[[ EXTRACTED DATA, beginning ]]

(* ===== verification/ControlSpec.v ===== *)
(** * Properties of process-wide signal ownership

    Any number of controllers over one process behave as one ownership machine: one of them
    holds the signals at a time, each delivered signal is reported once, and the process
    gets its dispositions back. *)

From S2P Require Import Prelude PyStr Control.
#[local] Open Scope Z_scope.

(** ** Several controllers, one process *)

Inductive control_call := Install (i : nat) | Poll (i : nat) | Uninstall (i : nat) | Deliver (signal_number : Z).
Inductive control_out :=
| Done (r : result unit)
| Polled (r : result control_poll)
| Delivered (r : result bool)
| Nobody.

Definition process : Type := list process_control * host_model.

Definition by_controller {A} (i : nat) (m : M (process_control * host_model) A) (out : result A -> control_out)
    (t : process) : control_out * process :=
  match t.1 !! i with
  | None => (Nobody, t)
  | Some c => let '(r, (c', h')) := m (c, t.2) in (out r, (<[i := c']> (t.1), h'))
  end.
Definition control_run1 (call : control_call) (t : process) : control_out * process :=
  match call with
  | Install i => by_controller i GatewayProcessControl.install Done t
  | Poll i => by_controller i GatewayProcessControl.poll Polled t
  | Uninstall i => by_controller i GatewayProcessControl.uninstall Done t
  | Deliver n => let '(r, h') := HostModel.deliver n (t.2) in (Delivered r, (t.1, h'))
  end.
Fixpoint control_run (calls : list control_call) (t : process) : list control_out * process :=
  match calls with
  | [] => ([], t)
  | call :: calls' => let '(r, t') := control_run1 call t in let '(rs, t'') := control_run calls' t' in (r :: rs, t'')
  end.
Definition encode_proxy_request_head (method target : str) (headers : list (str * str))
    (upstream_authority client_ip scheme original_host : str) (content_length : Z) (chunked : bool)
    (trust_forwarded expect_continue_handled : bool) : result bytes :=
  let? method_bytes := encode_ascii method in
  let? target_bytes := encode_latin1 target in
  if negb (is_token method_bytes) || bool_decide (target_bytes = [])
  then protocol_error (py "bad-request") (py "invalid proxy request line")
  else if existsb (fun value => (value <=? 32) || (value =? 127)) target_bytes
  then protocol_error (py "bad-target") (py "unsafe proxy target")
  else if bool_decide (upstream_authority = [])
  then protocol_error (py "bad-upstream") (py "upstream authority is required")
  else if (content_length <? 0) && negb chunked
  then protocol_error (py "unknown-framing") (py "unknown request length must be chunked")
  else if (content_length >=? 0) && chunked
  then protocol_error (py "ambiguous-framing") (py "proxy request framing is ambiguous")
  else
    let forwarded :=
      forwarded_request_headers headers client_ip scheme original_host trust_forwarded in
    let? fields :=
      encode_request_fields (output_headers forwarded upstream_authority expect_continue_handled) in
    let? framing :=
      if chunked then Ok (py "transfer-encoding: chunked" ++ CRLF)
      else encode_ascii (py "content-length: " ++ str_of_int content_length ++ CRLF) in
    Ok (method_bytes ++ py " " ++ target_bytes ++ py " HTTP/1.1" ++ CRLF ++ fields ++ framing ++ CRLF).
(** C18: the proxy cannot be made to smuggle.  If the client's request is encoded for the
    upstream, whatever its method, target and headers were and whatever bytes follow, the
    first blank line on the wire ends the encoded head, and the decoder of [Http1], within
    its limits, reads from it exactly that method and target, the forwarded fields, one
    [Host], the upstream authority, and the one framing the proxy chose, never two; it
    refuses only an [Expect] field the gateway did not take over itself. *)
Theorem request_head_unambiguous m tg hs au ip sch oh cl ch tr hd bs k c :
  encode_proxy_request_head m tg hs au ip sch oh cl ch tr hd = Ok bs -> at_is tg 0 47 = true ->
  accepts c m tg (proxy_fields hs au ip sch oh cl ch tr hd) cl ->
  find_double_crlf (bs ++ k) = len bs - 4 /\ from (bs ++ k) (len bs - 4 + 4) = k /\
  let fields := map received (proxy_fields hs au ip sch oh cl ch tr hd) in
  values_of (py "host") fields = [strip_by is_sp_tab au] /\
  values_of (py "content-length") fields = (if ch then [] else [str_of_int cl]) /\
  values_of (py "transfer-encoding") fields = (if ch then [py "chunked"] else []) /\
  match parse_head_event c (upto (bs ++ k) (len bs - 4)) with
  | Ok h => exists keep expect, h = proxied_head m tg hs au ip sch oh cl ch tr hd keep expect
  | Raise e => hd = false /\ e = Http1Error 417 (py "unsupported-expectation") (py "unsupported Expect value")
  end.
Proof.
  intros He H0 [A1 A2 A3 A4]. destruct (request_head_wire _ _ _ _ _ _ _ _ _ _ _ _ He) as (-> & Hs & Hm & Hne & Ht & Hch).
  destruct (proxy_fields_values hs au ip sch oh cl ch tr hd) as (Vh & Vc & Vt & Vx).
  set (fs := proxy_fields hs au ip sch oh cl ch tr hd) in *. set (ls := request_line m tg :: map field_line fs).
  assert (Forall line_ok ls) as Hok.
  { constructor; [|by apply fields_block]. split; [by destruct m|]. unfold request_line, cr_free.
    rewrite !Forall_app. split_and!; [by apply token_cr_free|by repeat constructor| |by repeat constructor].
    eapply Forall_impl; [exact Ht|]. cbn. lia. }
  rewrite <- app_assoc. lens. change (len CRLF) with 2. replace (len (wire ls) + 2 - 4) with (len (wire ls) - 2) by lia.
  destruct (wire_block ls k ltac:(done)) as [Hu Hf]. split; [by apply find_double_wire|]. split; [exact Hf|]. cbv zeta.
  split; [exact Vh|]. split; [exact Vc|]. split; [exact Vt|]. rewrite Hu. unfold parse_head_event. rewrite split_join; [|done|by eapply Forall_impl; [exact Hok|]; intros x [_ ?]].
  unfold ls at 1. rewrite request_line_parses by done. cbn [rbind]. unfold ls. cbn [tail].
  destruct (parse_fields (max_header_count c) fs [] ∅ Hs ltac:(lens; lia) indexes_empty) as (names & Ep & Hi). cbn [app] in *.
  unfold parse_headers. rewrite Ep. cbn [rbind].
  unfold check_host. rewrite (indexes_values _ _ _ _ _ Hi Vh). rewrite (bool_decide_eq_false_2 (Some _ = None)), andb_false_r by done.
  change (len [strip_by is_sp_tab au] =? 1) with true. cbn [negb rbind].
  destruct (proxied_length c cl ch names _ Hi Hch Vc Vt A3 A4) as [-> Ete]. cbn [rbind]. rewrite Ete. cbn [rbind].
  change (utf8_decode (py "HTTP/1.1")) with (Ok (py "HTTP/1.1")). cbn [rbind].
  destruct (parse_expect names) as [ex|e] eqn:Ex; cbn [rbind].
  - rewrite utf8_decode_ascii by (by apply is_token_ascii). cbn [rbind]. eexists _, ex. unfold proxied_head. f_equal.
    destruct ch; [done|]. cbn [orb]. destruct (cl >=? 0) eqn:E; b2p; [done|lia].
  - unfold parse_expect, bad_request in Ex. destruct hd.
    + by rewrite (indexes_no_values _ _ _ Hi (Vx eq_refl)) in Ex.
    + destruct (names !! _); [|done]. destruct (negb _); [|done]. by injection Ex.
Qed.
(* ===== verification/ProxyPoolSpec.v ===== *)
(** * Properties of the upstream connection pool

    Every connection of the pool holds one lease and at most one descriptor.  The close and
    open callbacks are arbitrary; a log beside their world records the descriptors the pool
    was given and those it passed to the close callback. *)

From S2P Require Import Prelude PyStr PyLists DnsPolicy Proxy ProxySpec ProxyPool.
#[local] Open Scope Z_scope.

(** ** The configuration of the groups never changes *)

Definition shape (u : upstreams) : list (list nat * Z * Z) :=
  map (fun x => (gr_endpoints x, max_active x, max_idle x)) (groups u).
Definition keeps_shape {A} (m : M upstreams A) : Prop :=
  forall u, wp m (fun _ u' => shape u' = shape u) (fun _ u' => shape u' = shape u) u.

Lemma shape_insert u e g x y l : groups u !! g = Some x ->
  gr_endpoints y = gr_endpoints x -> max_active y = max_active x -> max_idle y = max_idle x ->
  shape (Upstreams e (<[g := y]> (groups u)) l) = shape u.
Proof.
  intros Hx E1 E2 E3. unfold shape. cbn [groups]. rewrite list_fmap_insert, E1, E2, E3.
  apply list_insert_id. by rewrite list_lookup_fmap, Hx.
Qed.

Lemma wp_and {S A} (m : M S A) Q Q' E E' s : wp m Q E s -> wp m Q' E' s ->
  wp m (fun a t => Q a t /\ Q' a t) (fun e t => E e t /\ E' e t) s.
Proof. unfold wp. by destruct (m s) as [[a|e] t]. Qed.

(** [get_group g], then [set_group g]: the configuration of the group is kept. *)
Lemma keeps_get_group {A} g (k : group -> M upstreams A) u :
  (forall x, groups u !! g = Some x -> wp (k x) (fun _ u' => shape u' = shape u) (fun _ u' => shape u' = shape u) u) ->
  wp (let! x := UpstreamGroup.get_group g in k x) (fun _ u' => shape u' = shape u) (fun _ u' => shape u' = shape u) u.
Proof.
  intros Hk. apply wp_bind. unfold wp at 1, UpstreamGroup.get_group. destruct (groups u !! g) as [x|] eqn:Hx; [by apply Hk|done].
Qed.
Lemma keeps_on_endpoint {A} e (m : M endpoint A) : keeps_shape (UpstreamGroup.on_endpoint e m).
Proof.
  intros u. unfold wp, UpstreamGroup.on_endpoint. destruct (endpoints u !! e) as [x|]; [|done].
  by destruct (m x) as [[a|ex] x'].
Qed.
(* ===== verification/WebApp.v ===== *)
(** * The application framework ([pcc_gateway/web/app.py])

    Dispatch through middleware, the router and the error handlers, and the startup and
    shutdown of callback pairs.  Middleware, handlers and callbacks are outside code; a
    middleware is a [strategy]: a tree of effects on the world [W], calls of its
    continuation and a final result.  Requests are those of [Models] with opaque body and
    cancellation references.  The theorems are in [WebAppSpec]. *)

From S2P Require Import Prelude PyStr Models Routing Proxy.
#[local] Open Scope Z_scope.

Section app.
(** [J] is the type of JSON-able values, [X] of streaming bodies, [U] of upstream groups. *)
Context {B K J X U W : Type} (dumps : J -> result str).

Abbreviation rq := (request B K).
Abbreviation rs := (response X).

(** What a handler may return, and what dispatch returns. *)
Inductive value := VResponse (r : rs) | VBytes (b : bytes) | VStr (s : str) | VJson (j : J).
Inductive reply :=
| Answer (r : rs)
| ProxyDispatch (route_name : str) (upstream : U) (params : gmap (list Z) str).

(** A local handler is called with the request and the bound values; a proxy
    route's handler is its specification, which dispatch only carries. *)
Definition handler : Type := rq -> list scalar -> M W value.

Inductive strategy :=
| Done (r : result reply)
| Effect (change : W -> W) (k : W -> strategy)
| CallNext (k : result reply -> strategy).

Record app := App {
  app_router : router handler;
  middleware : list (rq -> strategy);
  startup_callbacks : list (M W unit);
  shutdown_callbacks : list (M W unit);
  error_handlers : list (Z * (rq -> exn -> M W reply));
  upstreams_ : gmap (list Z) U;
  started : bool;
}.

Definition make_app (routes : list (route handler)) (middleware : list (rq -> strategy))
    (startup shutdown : list (M W unit)) (error_handlers : list (Z * (rq -> exn -> M W reply)))
    (groups : list (str * U)) : result app :=
  let? r := make_router routes in
  if negb (len startup =? len shutdown)
  then Raise (ValueError (py "startup and shutdown callbacks must be positional pairs"))
  else
    let? ups :=
      fold_left (fun acc g =>
        let? m := acc in
        if bool_decide (is_Some (m !! fst g))
        then Raise (ValueError (py "duplicate upstream group: " ++ fst g))
        else Ok (<[fst g := snd g]> m)) groups (Ok ∅) in
    Ok (App r middleware startup shutdown error_handlers ups false).

(** ** Lifecycle callbacks, over the [started] flag and the world *)

Abbreviation A := (M (bool * W)).
Definition world {T} (m : M W T) : A T := zoom snd (fun w t => (fst t, w)) m.
Definition is_started : A bool := fun t => (Ok (fst t), t).
Definition set_started (b : bool) : A unit := modify (fun t => (b, snd t)).

(** The rollback loop over the completed pairs, last first; failures are dropped. *)
Fixpoint rollback (callbacks : list (M W unit)) : A unit :=
  match callbacks with
  | [] => ret tt
  | c :: cs => try_except (world c) (fun _ => ret tt) ;;! rollback cs
  end.
(** The startup loop; on failure the callbacks completed so far are undone. *)
Fixpoint startup_loop (app : app) (callbacks : list (M W unit)) (completed : nat) : A unit :=
  match callbacks with
  | [] => ret tt
  | c :: cs =>
      try_except (world c)
        (fun e => rollback (rev (take completed (shutdown_callbacks app))) ;;! raise e) ;;!
      startup_loop app cs (S completed)
  end.
Definition startup (app : app) : A unit :=
  let! s := is_started in
  if s then raise (RuntimeError (py "application already started"))
  else startup_loop app (startup_callbacks app) 0 ;;! set_started true.

Fixpoint shutdown_loop (callbacks : list (M W unit)) (first_error : option exn) : A (option exn) :=
  match callbacks with
  | [] => ret first_error
  | c :: cs =>
      let! e := try_except (world c ;;! ret None) (fun e => ret (Some e)) in
      shutdown_loop cs (match first_error with Some x => Some x | None => e end)
  end.
Definition shutdown (app : app) : A unit :=
  let! s := is_started in
  if negb s then ret tt
  else
    let! first_error := shutdown_loop (rev (shutdown_callbacks app)) None in
    set_started false ;;!
    match first_error with Some e => raise e | None => ret tt end.

(** ** Dispatch, over the request's path parameters and the world *)

Abbreviation D := (M (rq * W)).
Definition request_ : D rq := fun t => (Ok (fst t), t).
Definition user {T} (m : M W T) : D T := zoom snd (fun w t => (fst t, w)) m.
Definition set_params (p : gmap (list Z) str) (r : rq) : rq :=
  Request (rq_method r) (rq_target r) (raw_path r) (rq_path r) (query_string r) (rq_version r)
    (rq_headers r) (rq_body r) (client_ip r) (scheme r) (rq_cancellation r) (rq_content_length r)
    (chunked_body r) (expect_continue_handled r) (rq_trailers r) p (rq_query r).
Definition upd_request (f : rq -> rq) : D unit := modify (fun t => (f (fst t), snd t)).

Definition to_reply (r : result rs) : result reply := rmap Answer r.

(** [isinstance] tests on a handler's result. *)
Definition coerce (v : value) : result reply :=
  match v with
  | VResponse r => Ok (Answer r)
  | VBytes b => to_reply (Response.bytes_ b 200 [])
  | VStr s => to_reply (Response.text s 200 [])
  | VJson j => to_reply (Response.json dumps j 200 [])
  end.

Definition route_request (app : app) : D reply :=
  let! r := request_ in
  let host := default [] (Request_header r (py "host") (Some [])) in
  let! m := lift (match_ (app_router app) (rq_method r) (rq_target r) host) in
  upd_request (set_params (rm_params m)) ;;!
  let route := rm_route m in
  if str_eqb (rt_kind route) (py "proxy") then
    match upstreams_ app !! rt_target route with
    | None => lift (to_reply (Response.text (py "upstream unavailable") 503 []))
    | Some u => ret (ProxyDispatch (rt_name route) u (rm_params m))
    end
  else
    let! bound_values := lift (bound_values m) in
    let! r := request_ in
    let! v := user (rt_handler route r bound_values) in
    lift (coerce v).

Definition next_twice : exn := RuntimeError (py "middleware next called more than once").

(** Runs a middleware body; [next] is the rest of the chain and [called] the flag
    of its [MiddlewareNext]. *)
Fixpoint run_strategy (next : D reply) (called : bool) (s : strategy) : D reply :=
  match s with
  | Done r => lift r
  | Effect change k => fun t =>
      run_strategy next called (k (snd t)) (fst t, change (snd t))
  | CallNext k =>
      if called then run_strategy next called (k (Raise next_twice))
      else fun t =>
        let '(r, t') := next t in run_strategy next true (k r) t'
  end.

Fixpoint dispatch_middleware (app : app) (mws : list (rq -> strategy)) : D reply :=
  match mws with
  | [] => route_request app
  | m :: rest => fun t => run_strategy (dispatch_middleware app rest) false (m (fst t)) t
  end.

(** [error_handlers]'s lookup. *)
Fixpoint find_handler (status : Z) (hs : list (Z * (rq -> exn -> M W reply)))
    : option (rq -> exn -> M W reply) :=
  match hs with
  | [] => None
  | (s, h) :: hs' => if s =? status then Some h else find_handler status hs'
  end.

Definition plain (text : str) (status : Z) (headers : list (str * str)) : D reply :=
  lift (to_reply (Response.text text status headers)).

(** The [except] clauses of [dispatch], in order. *)
Definition on_error (app : app) (e : exn) : D reply :=
  let! r := request_ in
  match e with
  | MethodNotAllowed allowed =>
      plain (py "method not allowed") 405 [(py "allow", join (py ", ") allowed)]
  | RouteNotFound _ => plain (py "not found") 404 []
  | RouteBindingError _ => plain (py "invalid route parameter") 400 []
  | HttpError status detail =>
      match find_handler status (error_handlers app) with
      | Some h => user (h r e)
      | None => plain detail status []
      end
  | _ =>
      match find_handler 500 (error_handlers app) with
      | Some h => user (h r e)
      | None => plain (py "internal server error") 500 []
      end
  end.

Definition dispatch (app : app) : D reply :=
  try_except (dispatch_middleware app (middleware app)) (on_error app).

(** [dispatch_proxy_head]: a routing exception outside the three named ones propagates. *)
Definition dispatch_proxy_head (app : app) : D (option reply) :=
  if negb (bool_decide (length (middleware app) = 0%nat)) then ret None
  else
    let! r := request_ in
    let host := default [] (Request_header r (py "host") (Some [])) in
    match match_ (app_router app) (rq_method r) (rq_target r) host with
    | Raise (MethodNotAllowed _) | Raise (RouteNotFound _) | Raise (RouteBindingError _) => ret None
    | Raise e => raise e
    | Ok m =>
        let route := rm_route m in
        if negb (str_eqb (rt_kind route) (py "proxy")) then ret None
        else
          match upstreams_ app !! rt_target route with
          | None => ret None
          | Some u =>
              upd_request (set_params (rm_params m)) ;;!
              ret (Some (ProxyDispatch (rt_name route) u (rm_params m)))
          end
    end.

(** The rows of [schema]: name, method, path, host, kind. *)
Definition schema (routes : list (route handler)) : list (str * str * str * str * str) :=
  map (fun r => (rt_name r, rt_method r, rt_path r, rt_host r, rt_kind r)) routes.

End app.

(** ** The helpers that build routes *)

Module Routes.
Section local.
Context {H : Type}.
Definition route (method path : str) (handler : H) (name host : str) (bindings : list (list str)) : result (route H) :=
  make_route method path handler name host (py "local") [] bindings.
Definition get (path : str) (handler : H) := route (py "GET") path handler.
Definition post (path : str) (handler : H) := route (py "POST") path handler.
Definition put (path : str) (handler : H) := route (py "PUT") path handler.
Definition delete (path : str) (handler : H) := route (py "DELETE") path handler.
End local.
Definition proxy (path upstream method name host strip_prefix : str) (timeouts : option proxy_timeouts)
    (retry : option retry_policy) (trust_forwarded : bool) : result (Routing.route proxy_spec) :=
  let? spec := make_proxy_spec upstream strip_prefix timeouts retry trust_forwarded in
  make_route method path spec name host (py "proxy") upstream [].
End Routes.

[[ EXTRACTED DATA, end ]]

- WHAT YOU ARE ASKED TO DO
Show every line of the listing that includes the word "dumps".

- THE ANSWER
Context {B K J X U W : Type} (dumps : J -> result str).
  | VJson j => to_reply (Response.json dumps j 200 [])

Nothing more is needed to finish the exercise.